Nearly two weeks later, HR finally sent Perry a termination notice, with an effective date one week past the day Cunningham had originally stated. It took another two weeks for Perry to receive a copy of her F-5 form. Cunningham had checked the box for a dishonorable discharge.
Perry began talking to other HCC police officers, who told her that several cops there, all men, had done a lot worse than curse while off-duty and were not fired. Perry claims she discovered that one officer had been charged with DWI and was not seriously reprimanded; that an officer was accused of stealing time from the school, clocking in but not showing up for duty, and had only been verbally warned; and that another officer was accused of sexual harassment and was transferred first, as a warning, before a second sexual harassment accusation finally got him placed on administrative leave.
It appeared, Perry claims, that Cunningham was giving men a break, while he went right to giving her the boot. Perry took that information, along with her assertion that only 10 percent of the force was made up of women and that none had leadership positions, to the Equal Employment Opportunity Commission. There, she told an EEOC representative about the termination letters, how she believed Cunningham had circumvented proper procedures, the threats he made about her F-5 form and the demeaning way he called her "little girl" on the phone. The representative talked to Cunningham, who denied everything.

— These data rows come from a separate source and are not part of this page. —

(* ===== verification/Reconcile.v ===== *)
(** * Spend reconciliation: [src/src/spine/spend/reconciliation.py]

    The growth of the broker's cumulative usage is compared with the growth of
    the ledger's priced LLM receipts, both since the earliest successful
    observation.  One reconciliation is one transaction under an advisory lock;
    its timestamp is PostgreSQL's [now()], the start of the transaction, which
    may precede the moment the lock is granted.  The broker's HTTP reply is an
    argument. *)
From stdpp Require Import relations.
From S2P Require Import Prelude PyStr PyFloat PyDecimal PyJson JsonText Ids Sql Spend.
Open Scope Z_scope.

(** ** The broker's usage *)
Inductive broker_error :=
  | BrokerUnavailable
  | InvalidBrokerResponse.

(** The reply of [GET /key]: an HTTP error, or a body, [None] when its bytes are
    no text. *)
Inductive http_reply := HTTPError | Content (text : option str).

(** A number is a Decimal; the constants NaN and Infinity are floats. *)
Section usage.
Context `{DecimalDigits}.

Definition usage_number (text : str) : res broker_error (option dec) :=
  match parse_decimal text with
  | Some d => Ok d
  | None => Err InvalidBrokerResponse
  end.
Definition usage_hooks : number_hooks broker_error (option dec) := {|
  parse_int := usage_number; parse_float := usage_number; parse_constant := λ _, Ok None |}.

(** [payload[key]]: KeyError or TypeError, answered alike. *)
Definition tree_item (key : string) (j : jtree (option dec)) : res broker_error (jtree (option dec)) :=
  match j with
  | TObj kv => match aget (lit key) kv with Some v => Ok v | None => Err InvalidBrokerResponse end
  | _ => Err InvalidBrokerResponse
  end.

Definition DECIMAL_DIGITS : Z := 28.

(** [value.quantize(Decimal("0.000000000001"), rounding=ROUND_HALF_EVEN)];
    [None] is InvalidOperation, a coefficient beyond the precision. *)
Definition usd (value : dec) : option dec :=
  let k := dexp value + 12 in
  let c := if 0 <=? k then coef value * 10 ^ k else Z.sgn (coef value) * half_even (Z.abs (coef value)) (- k) in
  if Z.abs c <? 10 ^ DECIMAL_DIGITS then Some (Dec c (-12)) else None.

(** [OpenRouterUsageClient.cumulative_usage_usd]. *)
Definition cumulative_usage_usd (reply : http_reply) : res broker_error dec :=
  match reply with
  | HTTPError => Err BrokerUnavailable
  | Content None => Err InvalidBrokerResponse
  | Content (Some text) =>
      payload ← match loads usage_hooks text with Ok j => Ok j | Err _ => Err InvalidBrokerResponse end;
      data ← tree_item "data" payload;
      usage ← tree_item "usage" data;
      value ← match usage with
              | TStr s => usage_number s
              | TNum d => Ok d
              | _ => Err InvalidBrokerResponse
              end;
      match value with
      | Some d =>
          guard_ (dec_leb d0 d) InvalidBrokerResponse;;
          match usd d with Some u => Ok u | None => Err InvalidBrokerResponse end
      | None => Err InvalidBrokerResponse
      end
  end.
End usage.

(** ** Observations *)
Inductive ReconciliationStatus := baseline | balanced | drift | unavailable.
#[export] Instance reconciliation_status_eq_dec : EqDecision ReconciliationStatus.
Proof. solve_decision. Defined.
#[export] Instance broker_error_eq_dec : EqDecision broker_error.
Proof. solve_decision. Defined.

(** The dollar columns are NUMERIC(20, 12), in units of the scale. *)
Record SpendReconciliation := {
  rc_event_uid : str;
  rc_ts : Z;
  rc_status : ReconciliationStatus;
  rc_broker_usage_usd : option Z;
  rc_ledger_cost_usd : option Z;
  rc_broker_since_baseline_usd : option Z;
  rc_ledger_since_baseline_usd : option Z;
  rc_drift_usd : option Z;
  rc_tolerance_usd : Z;
  rc_unpriced_lines : Z;
  rc_error_code : option broker_error;
}.
Abbreviation reconciliations := (gmap str SpendReconciliation).

Inductive reconcile_error :=
  | ReconcileValueError (message : string)
  | ReconcileInvalidOperation
  | ReconcileDataError
  | ReconcileIntegrityError.

(** [spend_reconciliation_shape_check] and the other constraints. *)
Definition shape_ok (r : SpendReconciliation) : bool :=
  (0 <=? rc_tolerance_usd r) && (0 <=? rc_unpriced_lines r)
  && match rc_status r with
     | unavailable =>
         forallb (λ o, bool_decide (o = None))
           [rc_broker_usage_usd r; rc_ledger_cost_usd r; rc_broker_since_baseline_usd r;
            rc_ledger_since_baseline_usd r; rc_drift_usd r]
         && bool_decide (rc_error_code r ≠ None)
     | baseline =>
         bool_decide (rc_broker_usage_usd r ≠ None) && bool_decide (rc_ledger_cost_usd r ≠ None)
         && forallb (λ o, bool_decide (o = Some 0))
              [rc_broker_since_baseline_usd r; rc_ledger_since_baseline_usd r; rc_drift_usd r]
         && bool_decide (rc_error_code r = None)
     | _ =>
         forallb (λ o, bool_decide (o ≠ None))
           [rc_broker_usage_usd r; rc_ledger_cost_usd r; rc_broker_since_baseline_usd r;
            rc_ledger_since_baseline_usd r; rc_drift_usd r]
         && bool_decide (rc_error_code r = None)
     end.

(** The amounts fit NUMERIC(20, 12). *)
Definition amounts_fit (r : SpendReconciliation) : bool :=
  forallb (optional (λ k, Z.abs k <? 10 ^ 20))
    [rc_broker_usage_usd r; rc_ledger_cost_usd r; rc_broker_since_baseline_usd r; rc_ledger_since_baseline_usd r;
     rc_drift_usd r; Some (rc_tolerance_usd r)].

(** ** The service *)

(** [ReconciliationService(..., tolerance_usd)]. *)
Definition new_tolerance (tolerance_usd : dec) : res reconcile_error dec :=
  match usd tolerance_usd with
  | None => Err ReconcileInvalidOperation
  | Some t => guard_ (dec_ltb d0 t) (ReconcileValueError "reconciliation tolerance must be positive");; Ok t
  end.

Definition llm_row (r : SpendEvent) : bool :=
  bool_decide (se_product_type r = llm_request) || bool_decide (se_product_type r = llm_embedding).

(** [_ledger_totals]: the exact sum, then [_usd]. *)
Definition ledger_totals (l : ledger) : res reconcile_error (dec * Z) :=
  let rows := filter (λ r, llm_row r = true) (map_to_list l).*2 in
  match usd (Dec (default 0 (sum_known (se_cost_usd <$> rows))) (-12)) with
  | Some total => Ok (total, zlen (filter (λ r, se_cost_usd r = None) rows))
  | None => Err ReconcileInvalidOperation
  end.

Definition result_row (uid : str) (now : Z) (status : ReconciliationStatus)
    (broker_usage ledger_cost broker_since ledger_since drift tolerance : dec) (unpriced : Z) :
    option SpendReconciliation :=
  broker_usage ← usd broker_usage;
  ledger_cost ← usd ledger_cost;
  broker_since ← usd broker_since;
  ledger_since ← usd ledger_since;
  drift ← usd drift;
  Some {| rc_event_uid := uid; rc_ts := now; rc_status := status;
          rc_broker_usage_usd := Some (coef broker_usage); rc_ledger_cost_usd := Some (coef ledger_cost);
          rc_broker_since_baseline_usd := Some (coef broker_since);
          rc_ledger_since_baseline_usd := Some (coef ledger_since); rc_drift_usd := Some (coef drift);
          rc_tolerance_usd := coef tolerance; rc_unpriced_lines := unpriced; rc_error_code := None |}.

Definition unavailable_row (uid : str) (now : Z) (error : broker_error) (tolerance : dec) (unpriced : Z) :
    SpendReconciliation := {|
  rc_event_uid := uid; rc_ts := now; rc_status := unavailable; rc_broker_usage_usd := None;
  rc_ledger_cost_usd := None; rc_broker_since_baseline_usd := None; rc_ledger_since_baseline_usd := None;
  rc_drift_usd := None; rc_tolerance_usd := coef tolerance; rc_unpriced_lines := unpriced;
  rc_error_code := Some error |}.

Section service.
Context `{Collation}.

Definition row_compare (a b : SpendReconciliation) : comparison :=
  then_by (Z.compare (rc_ts a) (rc_ts b)) (text_compare (rc_event_uid a) (rc_event_uid b)).

(** The earliest successful observation: the SELECT of [_successful_row]. *)
Definition reference_row (t : reconciliations) : option SpendReconciliation :=
  head (sort_by (leb_of row_compare) (filter (λ r, rc_status r ≠ unavailable) (map_to_list t).*2)).

(** [_successful_row]; [None] is InvalidBrokerResponse or InvalidOperation,
    which [reconcile_once] answers alike. *)
Definition successful_row (uid : str) (now : Z) (broker_usage ledger_cost tolerance : dec) (unpriced : Z)
    (t : reconciliations) : option SpendReconciliation :=
  match reference_row t with
  | None => result_row uid now baseline broker_usage ledger_cost d0 d0 d0 tolerance unpriced
  | Some base =>
      base_broker ← rc_broker_usage_usd base;
      base_ledger ← rc_ledger_cost_usd base;
      broker_since ← usd (dec_sub broker_usage (Dec base_broker (-12)));
      ledger_since ← usd (dec_sub ledger_cost (Dec base_ledger (-12)));
      if dec_ltb broker_since d0 || dec_ltb ledger_since d0 then None
      else
        difference ← usd (dec_sub ledger_since broker_since);
        result_row uid now
          (if dec_ltb tolerance (Dec (Z.abs (coef difference)) (dexp difference)) then drift else balanced)
          broker_usage ledger_cost broker_since ledger_since difference tolerance unpriced
  end.

(** What the gateway does: a Decimal, [None] when it is not finite, or one of
    its two errors. *)
Definition observation (uid : str) (now : Z) (gateway : res broker_error (option dec)) (ledger_cost tolerance : dec)
    (unpriced : Z) (t : reconciliations) : SpendReconciliation :=
  let invalid := unavailable_row uid now InvalidBrokerResponse tolerance unpriced in
  match gateway with
  | Err e => unavailable_row uid now e tolerance unpriced
  | Ok None => invalid
  | Ok (Some value) =>
      if dec_ltb value d0 then invalid
      else
        match usage ← usd value; successful_row uid now usage ledger_cost tolerance unpriced t with
        | Some row => row
        | None => invalid
        end
  end.

(** [reconcile_once], with the minted identifier and [now()]. *)
Definition reconcile_once (uid : str) (now : Z) (gateway : res broker_error (option dec)) (tolerance : dec)
    (l : ledger) (t : reconciliations) : res reconcile_error (SpendReconciliation * reconciliations) :=
  '(ledger_cost, unpriced) ← ledger_totals l;
  let row := observation uid now gateway ledger_cost tolerance unpriced t in
  guard_ (shape_ok row && amounts_fit row) ReconcileDataError;;
  guard_ (bool_decide (t !! uid = None)) ReconcileIntegrityError;;
  Ok (row, <[uid := row]> t).

(** Reconciliations in the order in which the lock is granted. *)
Inductive reconcile_step (tolerance : dec) (t : reconciliations) : reconciliations → Prop :=
  | step_reconcile uid now gateway l row t' :
      rtc ledger_step ∅ l → reconcile_once uid now gateway tolerance l t = Ok (row, t') → reconcile_step tolerance t t'.
End service.
(** C16: The evidence of a log.  A gate is left out exactly when some row of it is
    annotated or carries a reserved identity, and then the whole gate is.  The
    examples are the graded rows of the other gates, in order, each with the
    label and the weight of its outcome; with the dispositions counted as
    excluded they are all the graded rows.  Every share boundary is about a row
    of an admitted gate, in the order of the gates, and means what its kind
    says: the share at which the logged choice would have been another. *)
Theorem evidence_exact rows annotated configs ev :
  project_learning_evidence passive_discount rows annotated configs = Ok ev →
  let out := excluded_gates rows annotated in
  let admitted := filter (λ row, i_injection_id row ∉ out) rows in
  (∀ id, id ∈ out ↔ ∃ m, m ∈ rows ∧ i_injection_id m = id ∧ member_excluded annotated m = true)
  ∧ Forall2 example_from (graded passive_discount admitted) (ev_examples ev)
  ∧ zlen (ev_examples ev) + ev_hygiene_excluded_dispositions ev = zlen (graded passive_discount rows)
  ∧ StronglySorted (λ a b, (sb_injection_id a ≤ sb_injection_id b)%N) (ev_share_boundaries ev)
  ∧ ∀ b, b ∈ ev_share_boundaries ev → ∃ row context,
      row ∈ admitted ∧ i_injection_id row = sb_injection_id b ∧ i_event_uid row = sb_event_uid b ∧
      let members := filter (λ x, i_injection_id x = i_injection_id row) admitted in
      context_tokens members = Some context ∧ boundary_means configs admitted members context row b.
Proof.
  unfold project_learning_evidence. cbn zeta. set (out := excluded_gates rows annotated).
  set (admitted := filter (λ row, i_injection_id row ∉ out) rows).
  intros (examples & Hex & H)%bind_Ok. apply bind_Ok in H as (bs & Hbs & [= <-]). cbn [ev_examples ev_share_boundaries
    ev_hygiene_excluded_dispositions]. apply res_map_Forall2 in Hex.
  split_and!; [intros; apply excluded_elem| | | |].
  - eapply Forall2_impl; [exact Hex|]. intros x e. apply example_of_from.
  - assert (zlen examples = zlen (graded passive_discount admitted)) as -> by (unfold zlen; by rewrite (Forall2_length _ _ _ Hex)).
    rewrite Z.add_comm. exact (graded_split rows (λ row, i_injection_id row ∈ out)).
  - unfold share_boundaries in Hbs. set (gates := sort_by _ (group_by i_injection_id admitted)) in Hbs.
    destruct (res_map _ gates) as [bss|] eqn:Hgates; [|done]. injection Hbs as <-. apply res_map_Forall2 in Hgates.
    assert (Hsorted : StronglySorted (λ a b : uuid * list InjectionEvent, (a.1 <=? b.1)%N = true) gates).
    { apply (sort_by_sorted _ (λ _, True)); [intros; lia..|by apply Forall_true]. }
    revert Hsorted. clear -Hgates. induction Hgates as [|g l gs ls Hg Hgs IH]; intros Hs; [constructor|].
    apply StronglySorted_inv in Hs as [Hs Hle]. cbn [concat]. apply strongly_sorted_app; [| |by apply IH].
    + apply all_sorted. intros a b Ha Hb. destruct g as [i m].
      by rewrite (proj1 (gate_means _ _ _ _ _ Hg _ Ha)), (proj1 (gate_means _ _ _ _ _ Hg _ Hb)).
    + intros a b Ha Hb. apply list_elem_of_In, in_concat in Hb as (l' & Hl' & Hb). apply list_elem_of_In in Hl', Hb.
      apply list_elem_of_lookup in Hl' as [n Hn]. destruct (Forall2_lookup_r _ _ _ _ _ Hgs Hn) as ([i m] & Hi & Hg').
      apply list_elem_of_lookup_2 in Hi. eapply (proj1 (Forall_forall _ _)) in Hle; [|exact Hi]. destruct g as [i0 m0]. cbn in Hle.
      rewrite (proj1 (gate_means _ _ _ _ _ Hg _ Ha)), (proj1 (gate_means _ _ _ _ _ Hg' _ Hb)). lia.
  - intros b Hb. unfold share_boundaries in Hbs. set (gates := sort_by _ (group_by i_injection_id admitted)) in Hbs.
    destruct (res_map _ gates) as [bss|] eqn:Hgates; [|done]. injection Hbs as <-. apply res_map_Forall2 in Hgates.
    apply list_elem_of_In, in_concat in Hb as (l & Hl & Hb). apply list_elem_of_In in Hl, Hb.
    apply list_elem_of_lookup in Hl as [n Hn]. destruct (Forall2_lookup_r _ _ _ _ _ Hgates Hn) as ([i m] & Hi & Hg).
    apply list_elem_of_lookup_2 in Hi. unfold gates in Hi. rewrite sort_by_perm in Hi. apply group_by_elem in Hi as [-> _].
    destruct (gate_means _ _ _ _ _ Hg _ Hb) as (Hid & row & context & Hrow & Huid & Hc & Hmeans).
    apply list_elem_of_filter in Hrow as [<- Hrow]. exists row, context. by split_and!.
Qed.
End evidence.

Perry then took her case to the college system's Board of Trustees, and made arrangements to speak at its next public meeting on December 10. A few days after announcing this decision to college officials in writing, Perry got a letter in the mail from Cunningham about her F-5 form. The chief stated that her previous F-5 had "erroneously reflected" the reason for her termination as a dishonorable discharge, and had been a "clerical error." Cunningham had resubmitted the form to the licensing board, this time giving Perry a general discharge, instead of a dishonorable one, the exact opposite of the first time around.